'Sherman Clayton Antitrust Acts' is explained in detail and with examples in the Laws & Regulations edition of the Herold Financial Dictionary, which you can get from Amazon in Ebook or Paperback edition.
The Sherman Act and Clayton Act are two pieces of legislation which Congress designed to combat abusive trusts and monopolies. Over the years they have been utilized to break up certain large monopolistic enterprises. Their passage also led to the creation of the anti-trust division in the Department of Justice.
In 1890 Congress passed its Sherman Antitrust Act. Though it has been supplemented by other subsequent acts, analysts still consider it to be the most significant. The government felt that the act became necessary because of trusts and monopolies that were taking over major industries in the decades that followed the Civil War.
Trusts proved to be understandings where stockholders of a few companies would transfer over their shares to a group of trustees. The trustees would then give these stockholders certificates that provided shares of earnings from the companies that would then be jointly managed. This is how trusts became monopolies in a variety of significant industries. Among these were steel, railroads, sugar, tobacco, and meatpacking.

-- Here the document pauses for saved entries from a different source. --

(* ===== verification/SupervisorHelpers.v ===== *)
(** The helpers of the supervisor make only steps of the graph's step
    relation, return normally on a well-formed graph and leave the database
    alone.  A small weakest-precondition calculus over the graph runs the
    helpers symbolically, for any environment. *)

From stdpp Require Import prelude strings list relations.
From Stdlib Require Import Lia ZArith Ascii.
From S2P Require Import Prelude PyStr PyVal Effects PyTime SupervisorData SupervisorDataFacts Supervisor SupervisorSteps.
Import SupervisorData SupervisorDataFacts Supervisor SupervisorSteps.

Module SupervisorHelpers.

Section helpers.
Context {AM : Type} {HAM : AgentManager AM} {DB : Type} {HDB : GraphStore DB}.
Context (clock : nat -> Z) (uuid : nat -> string) (cfg : config).
Implicit Types (g : graph) (request_id actor : option string).

(** Whatever the environment, [m] run on [g] ends in [Q]. *)
Definition wpg {A} (m : M (@gstate AM DB) A) (g : graph) (Q : res A -> graph -> Prop) : Prop :=
  forall e, let '(r, s) := m (GState g e) in Q r (gs_graph s).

Trusts were bad for the economy and smaller competitors because of the means they utilized to eliminate their competition. They would undercut competitors’ prices temporarily, make clients purchase products they did not want to get the ones they did, force their customers to agree to long term contracts, and buy out competitors. When none of these methods worked they would send out intimidators and use violence as necessary.

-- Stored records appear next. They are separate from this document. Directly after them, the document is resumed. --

(* ===== verification/SupervisorStoreFacts.v ===== *)
(** Facts about the stored graphs: the row a persisted graph becomes, what
    the loader makes of it, and that a loaded graph keeps the invariant. *)

From stdpp Require Import prelude strings list relations.
From Stdlib Require Import Lia ZArith Ascii.
From S2P Require Import Prelude PyStr PyVal Effects PyTime SupervisorData SupervisorDataFacts Supervisor SupervisorSteps SupervisorHelpers SupervisorStore.
Import SupervisorData SupervisorDataFacts Supervisor SupervisorSteps SupervisorHelpers SupervisorStore.

Module SupervisorStoreFacts.

(** The row of a well-formed graph created at [c]. *)
Definition row_of (g : graph) (c : string) : graph_row :=
  GraphRow (g_id g) (g_user_id g) (g_status g) (g_objective g) (graph_to_dict g)
    (Z.of_nat (length (g_timeline g))) c (g_updated_at g) (g_launched_at g) (g_finished_at g).

(** A graph whose row says when it was created, and how long its timeline was. *)
Definition with_row (c : string) (g : graph) : graph :=
  Graph (g_id g) (g_user_id g) (g_objective g) (g_status g) c (g_updated_at g) (g_launched_at g)
    (g_finished_at g) (g_default_session_id g) (g_metadata g) (g_objective_gate g)
    (g_objective_verification g) (g_nodes g) (g_timeline g) (g_telemetry g)
    (d_set "checkpoint_count" (PInt (Z.of_nat (length (g_timeline g)))) (g_extra g)).

Definition loaded_graph (g : graph) (c : string) : graph := canon_graph (with_row c g).

Lemma text_column_id s key default g : s <> "" -> text_column s key default g = s.
Proof. intros Hs. unfold text_column, py_or. cbn [truthy]. by destruct s. Qed.

Lemma status_normal s : s ∈ SUPERVISOR_GRAPH_STATUSES -> str_or (lower (strip s)) "planned" = s /\ s <> "".
Proof.
  unfold SUPERVISOR_GRAPH_STATUSES. intros H.
  repeat (apply elem_of_cons in H as [->|H]; [done|]). by apply elem_of_nil in H.
Qed.

Lemma decode_row g c :
  graph_wf g -> c <> "" -> decode_supervisor_graph_row (row_of g c) = graph_to_dict (with_row c g).
Proof.
  intros [] Hc. unfold decode_supervisor_graph_row.
  cbn [r_graph_id r_user_id r_status r_objective r_graph r_checkpoint_count r_created_at r_updated_at
       r_launched_at r_finished_at row_of].
  destruct (status_normal _ gr_status0) as [Hs1 Hs2].
  rewrite !text_column_id by (done || apply gr_id0 || apply gr_user0 || apply gr_objective0).
  rewrite Hs1, (proj1 gr_id0), (proj1 gr_user0), (proj1 gr_objective0).
  rewrite Z.max_r by lia.
  assert (forall o v, v = pnone_or_str o -> (if is_empty (opt_str o) then v else pnone_or_str o) = pnone_or_str o) as Hcol.
  { intros o v ->. by destruct (is_empty _). }
  unfold graph_to_dict. set (ex := g_extra g). cbn [app].
  rewrite !Hcol by done.
  cbn [d_set String.eqb Ascii.eqb Bool.eqb]. simpl. done.
Qed.

Lemma with_row_wf c g : graph_wf g -> c <> "" -> graph_wf (with_row c g).
Proof.
  intros [] Hc. constructor; try done. simpl. apply d_set_Forall; [done|].
  apply str_in_false. reflexivity.
Qed.

(** The stored row is read back as the graph it came from. *)
Lemma load_row now g c :
  graph_wf g -> c <> "" ->
  normalize_loaded_graph now (decode_supervisor_graph_row (row_of g c)) = loaded_graph g c.
Proof. intros Hg Hc. rewrite decode_row by done. apply loaded_graph_id. by apply with_row_wf. Qed.

(** ** A loaded graph keeps the invariant *)

Lemma canon_get nodes k : d_get k (map (fun kn => (fst kn, canon_node (snd kn))) nodes) = canon_node <$> d_get k nodes.
Proof.
  induction nodes as [|[k' n] nodes IH]; simpl; [done|]. by destruct (String.eqb k k').
Qed.

Lemma canon_status nodes d : status_of (map (fun kn => (fst kn, canon_node (snd kn))) nodes) d = status_of nodes d.
Proof. unfold status_of. rewrite canon_get. by destruct (d_get d nodes). Qed.

Lemma canon_nodes_wf nodes : nodes_wf nodes -> nodes_wf (map (fun kn => (fst kn, canon_node (snd kn))) nodes).
Proof.
  intros [Hk Hn Ha Hne].
  assert (d_keys (map (fun kn => (fst kn, canon_node (snd kn))) nodes) = d_keys nodes) as E.
  { apply d_keys_map. }
  constructor.
  - by rewrite E.
  - rewrite E. apply Forall_map. eapply Forall_impl; [exact Hn|]. by intros kn [].
  - eapply acyclic_ext; [|done]. intros x. unfold deps_of. rewrite canon_get. by destruct (d_get x nodes).
  - by destruct nodes.
Qed.

Lemma canon_sum (f : node -> Z) nodes :
  (forall n, f (canon_node n) = f n) ->
  sum_of f (map (fun kn => (fst kn, canon_node (snd kn))) nodes) = sum_of f nodes.
Proof. intros Hf. induction nodes as [|kn nodes IH]; simpl; [done|]. by rewrite Hf, IH. Qed.

Lemma canon_inv g : graph_inv g -> graph_inv (canon_graph g).
Proof.
  intros [[] Ht Hn Hs Hc]. constructor; simpl; try done.
  - constructor; simpl; try done; [|by apply canon_nodes_wf].
    eapply gate_wf_keys; [|done]. apply d_keys_map.
  - apply Forall_map. eapply Forall_impl; [exact Hn|]. intros kn [Hl [H1 H2]]. split.
    + destruct Hl; [by apply life_planned | by apply life_active | by apply life_done
                   | by apply life_rejected | by apply life_blocked].
    + split; intros Hst.
      * intros d Hd. rewrite canon_status. by apply H1.
      * destruct (H2 Hst) as (d & s & ? & ? & ?). exists d, s. by rewrite canon_status.
  - by rewrite canon_sum.
  - by rewrite canon_sum.
Qed.

Lemma canon_any l nodes : any_node l (map (fun kn => (fst kn, canon_node (snd kn))) nodes) = any_node l nodes.
Proof. unfold any_node. by rewrite existsb_map. Qed.

Lemma canon_all nodes : all_succeeded (map (fun kn => (fst kn, canon_node (snd kn))) nodes) = all_succeeded nodes.
Proof. unfold all_succeeded. by rewrite forallb_map. Qed.

Lemma canon_sound g : status_sound g -> status_sound (canon_graph g).
Proof.
  intros [Hs Hf Hv]. constructor; [|done|].
  - change (g_status (canon_graph g)) with (g_status g). rewrite Hs. unfold derived_status, canon_graph.
    cbn [g_nodes set_g_nodes g_launched_at g_objective_verification]. by rewrite canon_all, !canon_any.
  - unfold canon_graph. cbn [g_nodes set_g_nodes g_objective_verification]. by rewrite canon_all.
Qed.

Lemma with_row_inv c g : c <> "" -> graph_inv g -> graph_inv (with_row c g).
Proof. intros Hc []. constructor; try done. by apply with_row_wf. Qed.

Lemma loaded_inv g c : c <> "" -> graph_inv g -> graph_inv (loaded_graph g c).
Proof. intros Hc Hg. by apply canon_inv, with_row_inv. Qed.

Lemma loaded_sound g c : status_sound g -> status_sound (loaded_graph g c).
Proof. intros []. apply canon_sound. by constructor. Qed.

(** ** What the database holds *)

Section rows.
Context (db_now : nat -> Z) (fails : nat -> bool).
Local Instance store : GraphStore table := sqlite_store db_now fails.

(** A row holds a graph that satisfied the invariant when it was persisted. *)
Definition row_ok (k : string) (r : graph_row) : Prop :=
  exists g c, graph_inv g /\ status_sound g /\ k = g_id g /\ c <> "" /\ r = row_of g c.

Record table_ok (tb : table) : Prop := {
  tab_keys : NoDup (d_keys (tb_rows tb));
  tab_rows : Forall (fun kr => row_ok (fst kr) (snd kr)) (tb_rows tb) }.

Lemma upsert_graph g (tb : table) :
  graph_wf g ->
  upsert_supervisor_graph db_now fails (row_of g (g_created_at g)) tb
  = statement fails tb (fun rows => (tt, upsert_row (row_of g (g_created_at g)) rows)).
Proof.
  intros []. unfold upsert_supervisor_graph.
  cbn [r_graph_id r_user_id r_status r_objective r_graph r_checkpoint_count r_created_at r_updated_at
       r_launched_at r_finished_at row_of].
  rewrite (proj1 gr_id0), (proj1 gr_user0), (proj1 gr_objective0).
  rewrite !text_empty by done. unfold time_or_now.
  rewrite (proj2 (is_empty_false _) gr_created0), (proj2 (is_empty_false _) gr_updated0).
  rewrite (proj1 (status_normal _ gr_status0)), Z.max_r by lia. done.
Qed.

Lemma upsert_row_ok g rows :
  graph_inv g -> status_sound g -> NoDup (d_keys rows) ->
  Forall (fun kr => row_ok (fst kr) (snd kr)) rows ->
  Forall (fun kr => row_ok (fst kr) (snd kr)) (upsert_row (row_of g (g_created_at g)) rows).
Proof.
  intros Hg Hs Hk Hr. unfold upsert_row. apply d_set_Forall; [done|]. simpl.
  destruct (d_get (g_id g) rows) as [old|] eqn:E.
  - apply d_get_elem in E. apply (proj1 (Forall_forall _ _) Hr) in E as (g' & c & _ & _ & _ & Hc & Hold).
    simpl in Hold. rewrite Hold. by exists g, c.
  - exists g, (g_created_at g). split; [done|]. split; [done|]. split; [done|]. split; [apply Hg | done].
Qed.
End rows.

End SupervisorStoreFacts.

Farmers and other small businesses complaining about high costs of transport they had to pay for rail caused enough of a stir for Congress to take action. The public had become tired of the economic power that the big corporations had amassed and with the trusts. Sherman turned out to be a commerce regulation expert. As such he acted as main author for the Sherman Antitrust Act.

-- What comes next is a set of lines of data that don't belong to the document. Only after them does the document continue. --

(** The part of a tick after the runs were looked at. *)
Lemma tick_rest gid request_id actor g :
  prompt_agents -> graph_inv g -> calm (g_nodes g) ->
  W (mark_blocked_nodes clock cfg request_id actor ;;;
     (let* g := the_graph in
      when (str_in (g_status g) ["planned"; "running"]) (schedule_ready_nodes clock cfg request_id actor)) ;;;
     sync_graph_status clock cfg ;;; touch clock ;;;
     (let* g := the_graph in
      append_timeline clock cfg "graph_ticked"
        [("graph_id", PStr gid); ("status", PStr (g_status g)); ("actor", opt_actor actor);
         ("request_id", opt_actor request_id)]) ;;;
     persist_and_snapshot clock cfg) g
    (fun _ g' => lively (g_nodes g')
       /\ (forall k, status_of (g_nodes g) k = Some "succeeded" -> status_of (g_nodes g') k = Some "succeeded")
       /\ (str_in (g_status g) ["planned"; "running"] = true ->
           forall k n, d_get k (g_nodes g) = Some n -> ready (g_nodes g) n -> started (g_nodes g') k)).
Proof.
  intros He Hg Hc. wpg_run. unfold mark_blocked_nodes. wpg_run.
  eapply wpg_conseq; [apply loop_idle; intros x; apply mark_calm; [apply Hg | done]|]. intros r g2 [-> ->].
  wpg_run. destruct (str_in (g_status g) _) eqn:Est; cbn [when].
  - unfold schedule_ready_nodes. wpg_run. rewrite Est. cbn [negb].
    eapply wpg_conseq; [by apply (schedule_loop request_id actor _ g); [..|apply calm_lively]|].
    intros r g2 (-> & Hs2 & Hc2 & Hin). cbn beta iota.
    apply (tick_end gid request_id actor g2 (fun nodes => lively nodes
      /\ (forall k, status_of (g_nodes g) k = Some "succeeded" -> status_of nodes k = Some "succeeded")
      /\ (true = true -> forall k n, d_get k (g_nodes g) = Some n -> ready (g_nodes g) n -> started nodes k)));
      [by eapply gsteps_inv|]. split_and!; [done|by intros k; apply status_kept|].
    intros _ k n Hk Hr. apply (Hin k n Hk Hr). apply list_elem_of_fmap. exists (k, n). split; [done|].
    unfold iter_nodes. apply sort_by_elem. by apply d_get_elem.
  - apply wpg_ret. cbn beta iota.
    apply (tick_end gid request_id actor g (fun nodes => lively nodes
      /\ (forall k, status_of (g_nodes g) k = Some "succeeded" -> status_of nodes k = Some "succeeded")
      /\ (false = true -> forall k n, d_get k (g_nodes g) = Some n -> ready (g_nodes g) n -> started nodes k))); [done|].
    split_and!; [by apply calm_lively|done|done].
Qed.

(** A tick finishes what is running. *)
Lemma tick_active gid request_id actor g :
  prompt_agents -> graph_inv g -> lively (g_nodes g) ->
  W (tick_body clock cfg gid request_id actor) g
    (fun _ g' => lively (g_nodes g')
       /\ forall k n, d_get k (g_nodes g) = Some n -> n_status n ∈ RUN_ACTIVE_STATUSES -> status_of (g_nodes g') k = Some "succeeded").
Proof.
  intros He Hg Hl. unfold tick_body. apply wpg_bind.
  eapply wpg_conseq; [apply wpg_and; [apply count_tick_nodes | apply count_tick_steps]|].
  intros r g1 ([En _] & -> & Hs1). assert (graph_inv g1) as Hg1 by by eapply gsteps_inv. rewrite <- En in *. clear En Hs1.
  cbn beta iota. wpg_run. eapply wpg_conseq; [by apply refresh_nodes_loop|]. intros r g2 (-> & Hs2 & Hl2 & Hrest). cbn beta iota.
  assert (forall k, at_rest (g_nodes g2) k) as Hall.
  { intros k. apply Hrest. destruct (d_get k (g_nodes g1)) as [n|] eqn:Hk; [left|right; intros n; by rewrite Hk].
    apply list_elem_of_fmap. exists (k, n). split; [done|]. unfold iter_nodes. apply sort_by_elem. by apply d_get_elem. }
  eapply wpg_conseq; [apply tick_rest; [done|by eapply gsteps_inv|intros k n Hk; by apply (Hall k n)]|].
  intros r g3 (H1 & H2 & _). split; [done|]. intros k n Hk Ha. apply H2.
  destruct (gsteps_started g1 g2 k n Hs2 Hk) as (n' & Hk' & Hr); [unfold RUN_STATUSES; apply elem_of_app; by left|].
  unfold status_of. rewrite Hk'. cbn. destruct (Hall k n' Hk') as [E| ->]; [rewrite E in Hr; statuses|done].
Qed.

(** A tick of a calm graph starts what is ready. *)
Lemma tick_calm gid request_id actor g :
  prompt_agents -> graph_inv g -> calm (g_nodes g) -> str_in (g_status g) ["planned"; "running"] = true ->
  W (tick_body clock cfg gid request_id actor) g
    (fun _ g' => lively (g_nodes g')
       /\ forall k n, d_get k (g_nodes g) = Some n -> ready (g_nodes g) n -> started (g_nodes g') k).
Proof.
  intros He Hg Hc Hst. unfold tick_body. apply wpg_bind.
  eapply wpg_conseq; [apply wpg_and; [apply count_tick_nodes | apply count_tick_steps]|].
  intros r g1 ([En Est] & -> & Hs1). assert (graph_inv g1) as Hg1 by by eapply gsteps_inv.
  rewrite <- En in *. rewrite <- Est in Hst. clear En Est Hs1. cbn beta iota.
  wpg_run. eapply wpg_conseq; [apply loop_idle; intros x; by apply refresh_calm|]. intros r g2 [-> ->]. cbn beta iota.
  eapply wpg_conseq; [by apply tick_rest|]. intros r g3 (H1 & _ & H3). split; [done|]. by apply H3.
Qed.
End runs.

(** ** Ticks of a manager *)

Lemma all_succeeded_get nodes k n : all_succeeded nodes = true -> d_get k nodes = Some n -> n_status n = "succeeded".
Proof.
  unfold all_succeeded. rewrite forallb_forall. intros H Hk. apply d_get_elem, list_elem_of_In, H in Hk.
  by apply String.eqb_eq in Hk.
Qed.

Lemma weight_full nodes : all_succeeded nodes = true -> graph_weight nodes = 2 * Z.of_nat (length nodes).
Proof.
  unfold graph_weight, all_succeeded. induction nodes as [|kn nodes IH]; simpl; [done|]. intros [H1 H]%andb_true_iff.
  rewrite IH by done. unfold node_weight. rewrite H1. lia.
Qed.

Lemma gsteps_length g g' : rtc gstep g g' -> length (g_nodes g') = length (g_nodes g).
Proof.
  intros Hs. rewrite <- (length_fmap fst (g_nodes g')), <- (length_fmap fst (g_nodes g)). f_equal. apply (gsteps_keys _ _ Hs).
Qed.

Lemma gsteps_all g g' :
  graph_inv g -> rtc gstep g g' -> all_succeeded (g_nodes g) = true -> all_succeeded (g_nodes g') = true.
Proof.
  intros Hg Hs Ha. unfold all_succeeded. apply forallb_forall. intros [k n'] Hin. apply list_elem_of_In in Hin. cbn [snd].
  assert (NoDup (d_keys (g_nodes g'))) as Hd by (rewrite (gsteps_keys g g' Hs); apply (nds_keys _ (gr_nodes _ (inv_wf _ Hg)))).
  apply d_elem_get in Hin; [|done]. assert (k ∈ d_keys (g_nodes g)) as Hk.
  { rewrite <- (gsteps_keys g g' Hs). apply d_mem_keys. by eapply d_get_Some_mem. }
  apply d_mem_keys in Hk. unfold d_mem in Hk. destruct (d_get k (g_nodes g)) as [n|] eqn:En; [|done].
  pose proof (all_succeeded_get _ _ _ Ha En) as Es. rewrite (gsteps_frozen g g' k n Hs En) in Hin by (rewrite Es; left).
  simplify_eq. unfold succeeded. by rewrite Es.
Qed.

Section ticks.
Context {AM : Type} {HAM : AgentManager AM} (w : world AM).
Local Instance ticks_store : GraphStore table := claims_store w.

Fixpoint ticks (gid : string) (n : nat) (s : @manager AM table) : @manager AM table :=
  match n with
  | O => s
  | S n' => ticks gid n' (run_call w (Tick (Some gid) None None None) s)
  end.

(** Some node is running, or all wait or are done. *)
Lemma running_or_calm nodes :
  NoDup (d_keys nodes) -> lively nodes -> (exists k n, d_get k nodes = Some n /\ n_status n ∈ RUN_ACTIVE_STATUSES) \/ calm nodes.
Proof.
  intros Hd Hl. destruct (existsb (fun kn => str_in (n_status (snd kn)) RUN_ACTIVE_STATUSES) nodes) eqn:E.
  - left. apply existsb_exists in E as ([k n] & Hin & Ha%str_in_spec). apply list_elem_of_In, d_elem_get in Hin; [|done]. eauto.
  - right. intros k n Hk. destruct (Hl k n Hk) as [?|[Ha|?]]; [by left| |by right]. exfalso.
    rewrite <- not_true_iff_false, existsb_exists in E. apply E. exists (k, n). split; [by apply list_elem_of_In, d_get_elem|by apply str_in_spec].
Qed.

(** An unfinished lively graph is planned or running. *)
Lemma lively_status g : graph_inv g -> status_sound g -> lively (g_nodes g) -> all_succeeded (g_nodes g) = false ->
  (exists k n, d_get k (g_nodes g) = Some n /\ n_status n = "planned") -> str_in (g_status g) ["planned"; "running"] = true.
Proof.
  intros Hi Hss Hl Ea (k & n & Hk & Hp). rewrite (ss_status _ Hss). unfold derived_status. rewrite Ea.
  assert (any_node ["failed"] (g_nodes g) = false) as ->.
  { apply not_true_iff_false. unfold any_node. rewrite existsb_exists. intros ([k' n'] & Hin & Hbad).
    apply list_elem_of_In, d_elem_get in Hin; [|apply (gr_nodes _ (inv_wf _ Hi))].
    simpl in Hbad. destruct (Hl _ _ Hin) as [E|[E|E]]; [by rewrite E in Hbad| |by rewrite E in Hbad].
    statuses; by rewrite E in Hbad. }
  assert (any_node ["planned"; "queued"; "running"] (g_nodes g) = true) as ->.
  { unfold any_node. apply existsb_exists. exists (k, n). split; [by apply list_elem_of_In, d_get_elem|]. simpl. by rewrite Hp. }
  by destruct (g_launched_at g).
Qed.

Definition moves_on (g g' : graph) : Prop :=
  lively (g_nodes g') /\ (all_succeeded (g_nodes g) = false -> graph_weight (g_nodes g) < graph_weight (g_nodes g')).

Lemma tick_moves_on gid g :
  prompt_agents -> graph_inv g -> status_sound g -> lively (g_nodes g) ->
  wpg (DB := table) (tick_body (w_clock w) (w_cfg w) gid None None) g (fun r g' => body_ok g r g' /\ moves_on g g').
Proof.
  intros He Hi Hss Hl. pose proof (nds_keys _ (gr_nodes _ (inv_wf _ Hi))) as Hd.
  destruct (running_or_calm _ Hd Hl) as [(k & n & Hk & Ha)|Hc].
  - eapply wpg_conseq; [apply wpg_and; [by apply tick_body_ok | by apply tick_active]|].
    intros r g' ((-> & Hstep & Hso) & Hl' & Hdone). split; [done|]. split; [done|]. intros _.
    pose proof (Hdone k n Hk Ha) as Hst. unfold status_of in Hst. destruct (d_get k (g_nodes g')) as [n'|] eqn:Hk'; [|done].
    injection Hst as Hst. eapply (proj2 (gsteps_weight g g' Hi Hstep Hl Hl')); [exact Hk|exact Hk'|].
    rewrite (weight_active n Ha), (weight_succeeded n' Hst). lia.
  - destruct (all_succeeded (g_nodes g)) eqn:Ea.
    + eapply wpg_conseq; [by apply tick_body_ok|]. intros r g' (-> & Hst & Hso). split; [done|]. split; [|by rewrite Ea].
      intros k n Hk. right. right. eapply all_succeeded_get; [|done]. by eapply gsteps_all.
    + destruct (calm_ready g Hi Hc Ea) as (k & n & Hk & Hr).
      assert (str_in (g_status g) ["planned"; "running"] = true) as Hst.
      { apply lively_status; try done. exists k, n. split; [done|]. apply (rdy_status _ _ Hr). }
      eapply wpg_conseq; [apply wpg_and; [by apply tick_body_ok | by apply tick_calm]|].
      intros r g' ((-> & Hstep & Hso) & Hl' & Hstart). split; [done|]. split; [done|]. intros _.
      destruct (Hstart k n Hk Hr) as (n' & Hk' & Hrs). eapply (proj2 (gsteps_weight g g' Hi Hstep Hl Hl')); [exact Hk|exact Hk'|].
      rewrite (weight_planned n (rdy_status _ _ Hr)).
      destruct (Hl' k n' Hk') as [E|[E|E]]; [rewrite E in Hrs; statuses|rewrite weight_active by done; lia|rewrite weight_succeeded by done; lia].
Qed.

This measure proved to be the first such effort by Congress to outlaw trusts and monopolies of all kinds. A few states had passed their own laws, but these only applied to commerce passing within their own borders. This act used Congress’ constitutionally held powers to regulate commerce between states. It found almost no opposition in Congress. Only 1 member voted against it in the Senate and none in the House. President Benjamin Harrison signed it to make it the first such national antitrust law. The act granted the Federal government the authority it needed to dissolve these trusts.
Enforcing the law turned out to be another matter. The Supreme Court ruled against the government on the attempted enforcement of it against The American Sugar Refining Company in 1895. President William McKinley enacted an era of busting up trusts in 1898 by setting up the U.S. Industrial Commission. President Theodore Roosevelt at last managed to build on their report to break up the trusts. Subsequent action led to the breaking up of Standard Oil Company, among the most famous and powerful trusts of all time.
The Sherman act still needed more strengthening, so Congress acted again in 1914. This time they passed the Clayton Antitrust Act. This act laid out specifically illegal actions that monopolies were doing. It made it illegal for competitors to buy each other out without approval. Companies could not arbitrarily charge different prices to their customers. Board members could not sit on multiple companies’ boards of directors. At the same time, Congress established the Federal Trade Commission to look into antitrust law violation and to stop practices that were not fair and competitive.
The Sherman Act most successfully applied to breaking up AT&T in 1984. The government attempted to use it against Microsoft for abusive anticompetitive practices in the late 1990s. A number of observers believe they failed to utilize the victory and sufficiently correct Microsoft.